摘要目的:探讨溶质载体转运蛋白家族11成员1(SLC11A1)在结直肠癌中的表达及其与结直肠癌免疫微环境的关系。方法:从癌症基因组图谱数据库(TCGA)下载结直肠癌及癌旁正常组织的基因表达及临床数据，分析SLC11A1其在结直肠癌样本中的表达水平及与患者临床病理指标及预后的关系，采用配对样本 t检验分析其表达差异， χ2检验分析其与相关临床病理指标的关系，Kaplan-Meier法分析其与预后的关系。通过基因集富集分析(GSEA)探讨SLC11A1参与结直肠癌发生发展的可能机制，通过单样本基因集富集分析(ssGSEA)及Spearman相关性分析探索SLC11A1表达与结直肠癌不同亚型免疫细胞浸润的相关性。 结果:与正常组织比较，结直肠癌中SLC11A1高表达(1.207±0.694比0.276±0.166， t＝8.281， P<0.01)。SLC11A1的表达水平与肿瘤浸润深度( χ2＝5.38， P<0.05)呈明显相关。SLC11A1高表达与患者不良预后有关( χ2＝6.43， P<0.05)。多因素分析结果表明SLC11A1表达[风险比( HR)＝1.126，95%可信区间( CI)：1.001~1.266， P<0.05]为影响结直肠癌预后的独立因素。基因集富集分析结果表明SLC11A1可能通过Toll样受体信号通路、自然杀伤细胞介导的细胞毒性以及细胞因子/细胞因子受体相互作用等参与结直肠癌发生发展。ssGSEA分析结果表明SLC11A1表达与DC细胞( r＝0.526， P<0.01)、巨噬细胞( r＝0.796， P<0.01)、中性粒细胞( r＝0.679， P<0.01)等多种免疫细胞浸润相关。 结论:SLC11A1在结直肠癌中显著高表达，且与结直肠癌不良预后相关，可能作为结直肠癌的潜在预后标志物及治疗靶点。

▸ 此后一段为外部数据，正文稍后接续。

Definition wexec (act : wact) : W kstat_t :=
  s <- gets id ;;
  match act with
  | WInit w handle arg dly created =>
      match ws_works s !! w with None => krhino_work_init w handle arg dly created | Some _ => ret RHINO_NULL_PTR end
  | WRun q w sent =>
      on_queue q (fun _ => on_work w (
        x <- get_work w ;; if (wk_dly x =? 0) || wk_timer x then krhino_work_run q w sent else ret RHINO_NULL_PTR))
  | WCancel w sent => on_work w (
      x <- get_work w ;; if (wk_dly x =? 0) || wk_timer x then krhino_work_cancel w sent else ret RHINO_NULL_PTR)
  | WFire w =>
      match ws_armed s !! w with
      | Some q => modify (fun s => set_armed (delete w (ws_armed s)) s) ;; work_timer_cb w q ;; ret RHINO_SUCCESS
      | None => ret RHINO_NULL_PTR
      end
  | WGive q =>
      if bool_decide (q ∈ ws_gives s) then
        on_queue q (fun v =>
          modify (fun s => set_gives (remove_one q (ws_gives s)) s) ;;
          match wq_sem v with
          | Some n => put_wq q (mkWq (work_current v) (Some (n + 1))) ;; ret RHINO_SUCCESS
          | None => ret RHINO_KOBJ_TYPE_ERR
          end)
      else ret RHINO_NULL_PTR
  | WTake q =>
      on_queue q (fun v => match ws_phase s q, wq_sem v with
        | PWait, Some n => if 0 <? n then put_wq q (mkWq (work_current v) (Some (n - 1))) ;; goto q PTaken ;; ret RHINO_SUCCESS else ret RHINO_NULL_PTR
        | _, _ => ret RHINO_NULL_PTR end)
  | WPick q =>
      on_queue q (fun _ => match ws_phase s q with PTaken => worker_pick q ;; goto q PRun ;; ret RHINO_SUCCESS | _ => ret RHINO_NULL_PTR end)
  | WDone q =>
      on_queue q (fun _ => match ws_phase s q with PRun => worker_clean q ;; goto q PWait ;; ret RHINO_SUCCESS | _ => ret RHINO_NULL_PTR end)
  | WCreate q pri stack_size => if may_create q s then workqueue_create_link q pri stack_size else ret RHINO_NULL_PTR
  | WCreateTask q tret => match ws_phase s q with PNew => workqueue_create_task q tret | _ => ret RHINO_NULL_PTR end
  | WCreateEnd q => match ws_dels s !! q with Some DFail => workqueue_create_end q | _ => ret RHINO_NULL_PTR end
  | WDel q => workqueue_del_exist q
  | WDelIdle q => if bool_decide ((q, false) ∈ ws_tests s) then workqueue_del_idle q else ret RHINO_NULL_PTR
  | WDelTask q tret => if bool_decide ((q, true) ∈ ws_tests s) then workqueue_del_task q tret else ret RHINO_NULL_PTR
  | WDelSem q => match ws_dels s !! q with Some DTask => workqueue_del_sem q | _ => ret RHINO_NULL_PTR end
  | WDelEnd q => match ws_dels s !! q with Some DSem => workqueue_del_unlink q | _ => ret RHINO_NULL_PTR end
  end.

Fixpoint wrun (acts : list wact) : W (list kstat_t) :=
  match acts with
  | [] => ret []
  | act :: acts => r <- wexec act ;; rs <- wrun acts ;; ret (r :: rs)
  end.

(** Memory before [workqueue_init]: no lists, no works, no queues. *)
Definition wq_boot : wsys := mkWsys (mkL ∅ ∅) ∅ ∅ (fun _ => PGone) [] ∅ [] [] ∅ [] [].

abstractsObjective:To investigate the expression and clinical significance of solute carrier family 11 member 1 (SLC11A1) in colorectal cancer and its relationship with colorectal cancer immune microenvironment.Methods:The gene expression and clinical data of colorectal cancer and adjacent normal tissues were downloaded from the Cancer Genome Atlas Database (TCGA). The expression information of SLC11A1 was extracted to analyze the expression level of SLC11A1 in colorectal cancer samples and its relationship with clinicopathological indexes and prognosis. The expression difference was analyzed by paired sample t-test. Its relationship with relevant clinicopathological indexes was analyzed by chi square test. Kaplan Meier method was used to analyze its relationship with prognosis. The possible mechanism of SLC11A1 involved in the occurrence and development of colorectal cancer was detected by gene set enrichment analysis (GSEA). The correlation between SLC11A1 expression and immune cell infiltration of different subtypes in colorectal cancer was analyzed by single sample gene set enrichment analysis (ssGSEA) and Spearman method. Results:Compared with normal tissues, SLC11A1 was up-regulated in colorectal cancer (1.207±0.694 vs. 0.276±0.166, t=8.281, P<0.01). The expression of SLC11A1 was correlated with the depth of tumor invasion ( χ2=5.38, P<0.05). The high expression of SLC11A1 was related to the adverse prognosis of patients ( χ2=6.43, P<0.05). Multivariate analysis showed that the expression of SLC11A1 [hazard ratio ( HR)=1.126, 95% confidence interval ( CI): 1.001-1.266, P<0.05] was an independent factor affecting the prognosis of colorectal cancer. SLC11A1 may participate in the development of colorectal cancer by toll like receptor signaling pathway, natural killer cells-mediated cytotoxicity and cytokine-cytokine receptor interaction, etc. The enrichment analysis of GO and KEGG showed that these genes were mainly related to extracellular matrix components. SsGSEA analysis showed that SLC11A1 expression was related to DC cells ( r=0.526, P<0.01), macrophages ( r=0.796, P<0.01), neutrophils ( r=0.679, P<0.01), etc. Conclusion:SLC11A1 is up-regulated in colorectal cancer, which is associated with poor prognosis of colorectal cancer. It may be a potential prognostic marker and therapeutic target of colorectal cancer.